Two militant commanders killed in Syria drone strikes

  • The strikes targeted a vehicle on the road leading from Idlib city to Binnish further north

BEIRUT: Drone strikes Monday killed two militant commanders close to Al-Qaeda in the Idlib region of northwest Syria, a war monitor said.
The raids were carried out by the US-led international coalition battling militants in Syria and Iraq, the Syrian Observatory for Human Rights said.
But the coalition told AFP it had not carried out any strikes in Idlib province on Monday.
The strikes targeted a vehicle on the road leading from Idlib city to Binnish further north, the observatory said.
Observatory chief Rami Abdel Rahman told AFP that one of the commanders killed was Tunisian while the other was from Yemen or Saudi Arabia, without identifying the group they belonged to.

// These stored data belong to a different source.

(* ===== verification/DocumentSpec.v ===== *)
(** * A document over a whole editing session

    Sequences of calls on one document, with the texts that were saved or
    captured kept beside it, and the abstract machine they refine: a text with
    the versions behind and ahead of it. *)

From Stdlib Require Import NArith Bool.
From S2P Require Import Prelude Cell Utf8 Str StrSpec Undo UndoInv Document EditSpec DocumentInv.

(** ** Decoding *)
Lemma encode_high c : scalar c = true -> (128 <= c)%N -> Forall (fun b => (128 <= b)%N) (encode_utf8 c).
Proof.
  intros Hc H. unfold encode_utf8. rewrite (proj2 (N.ltb_ge _ _)) by lia.
  repeat case_match; repeat constructor; lia.
Qed.

Lemma normalise_copies bs t flag :
  bs <> [] -> Forall (fun b => (128 <= b)%N) bs -> normalise_loop (bs ++ t) flag = bs ++ normalise_loop t false.
Proof.
  intros Hne Hb. revert flag Hne. induction Hb as [|b bs Hb _ IH]; intros flag Hne; [done|]. cbn.
  rewrite (proj2 (N.eqb_neq b LF)), (proj2 (N.eqb_neq b CR)) by (unfold LF, CR; lia). rewrite andb_false_r. f_equal.
  destruct bs; [done|]. by apply IH.
Qed.
(** C35: a comparison never panics, and what it shows is both texts: read down
    the left its rows carry every line of mine in order, numbered from one, and
    read down the right every line of the source; a pair is two equal unchanged
    lines or a removal beside an addition; a collapsed row stands for that many
    unchanged pairs; the navigation finds as many rows as there are changes;
    and the comparison reports the texts identical exactly when their lines
    are. *)
Theorem comparison_shows_both_texts mine source :
  exists c ps, LineComparison_new mine source = Some c /\ shows ps (rows c) /\ Forall pair_ok ps /\
    map numbered (lefts ps) = omap (entry (str_lines mine)) (seq 0 (length (str_lines mine))) /\
    map numbered (rights ps) = omap (entry (str_lines source)) (seq 0 (length (str_lines source))) /\
    length (change_rows c) = change_count c /\
    (is_identical c = true <-> str_lines mine = str_lines source).
Proof.
  destruct (comparison_pairs mine source) as (ps & c & n & E & [Hl Hr Hok Hu] & Hs & Hc & _ & Hp & _).
  exists c, ps. split_and!; try done.
  - unfold change_rows. rewrite Hc. apply (change_rows_shown ps (rows c) Hs 0).
  - unfold is_identical. rewrite Nat.eqb_eq, Hc. split; intros H.
    + rewrite <- (numbered_texts _ _ Hl), <- (numbered_texts _ _ Hr). by apply unchanged_texts.
    + pose proof (pair_counts ps Hok) as Hpc. rewrite H, common_prefix_refl in Hp.
      pose proof (f_equal length (numbered_texts _ _ Hl)). pose proof (f_equal length (numbered_texts _ _ Hr)).
      rewrite !length_map in *. rewrite H in *. lia.
Qed.

(** C14: unless the comparison was cut short, it keeps as many lines as any
    common subsequence of the two texts has, so no line that could have been
    kept is shown as changed; and it is not cut short when neither text has
    more than two thousand lines. *)
Theorem comparison_is_minimal mine source c :
  LineComparison_new mine source = Some c ->
  ((N.of_nat (length (str_lines mine)) <= MAX_ALIGNED_LINES)%N ->
   (N.of_nat (length (str_lines source)) <= MAX_ALIGNED_LINES)%N -> truncated c = false) /\
  (truncated c = false -> exists ps, shows ps (rows c) /\ Forall pair_ok ps /\
     forall kept, sublist kept (str_lines mine) -> sublist kept (str_lines source) -> length kept <= unchanged_pairs ps).
Proof.
  intros E. destruct (comparison_pairs mine source) as (ps & c' & n & E' & [_ _ Hok Hu] & Hs & _ & Hn & _ & Hb).
  rewrite E in E'. injection E' as <-. split; [done|]. intros Ht. exists ps. subst n. split_and!; [done|done|by apply Hn].
Qed.

(** Mine is "a", "b", "c" and the source "b", "c", "d". *)
Lemma comparison_is_minimal_witness :
  exists c, LineComparison_new [97; 10; 98; 10; 99]%N [98; 10; 99; 10; 100]%N = Some c /\ truncated c = false /\
    exists ps, shows ps (rows c) /\ Forall pair_ok ps /\ 2 <= unchanged_pairs ps.
Proof.
  eexists. split; [vm_compute; reflexivity|]. split; [reflexivity|].
  destruct (comparison_is_minimal [97; 10; 98; 10; 99]%N [98; 10; 99; 10; 100]%N _ eq_refl) as [_ H].
  destruct (H eq_refl) as (ps & H1 & H2 & H3). exists ps. split; [exact H1|]. split; [exact H2|].
  apply (H3 [[98]; [99]]%N); vm_compute; repeat constructor.
Defined.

The Idlib region is dominated by Syria’s former Al-Qaeda affiliate, but rebels and other militants are also present.
Militant factions have been the target of Syrian, Russian, US and international coalition strikes in the past. Nine militants were killed in October 2019 in Russian airstrikes on Idlib province, while a US strike a month earlier killed at least 40 militant leaders.
Syria’s war has killed around half a million people since starting in 2011 with a brutal crackdown on anti-government protests, spiralling into a complex battlefield involving foreign armies and militants.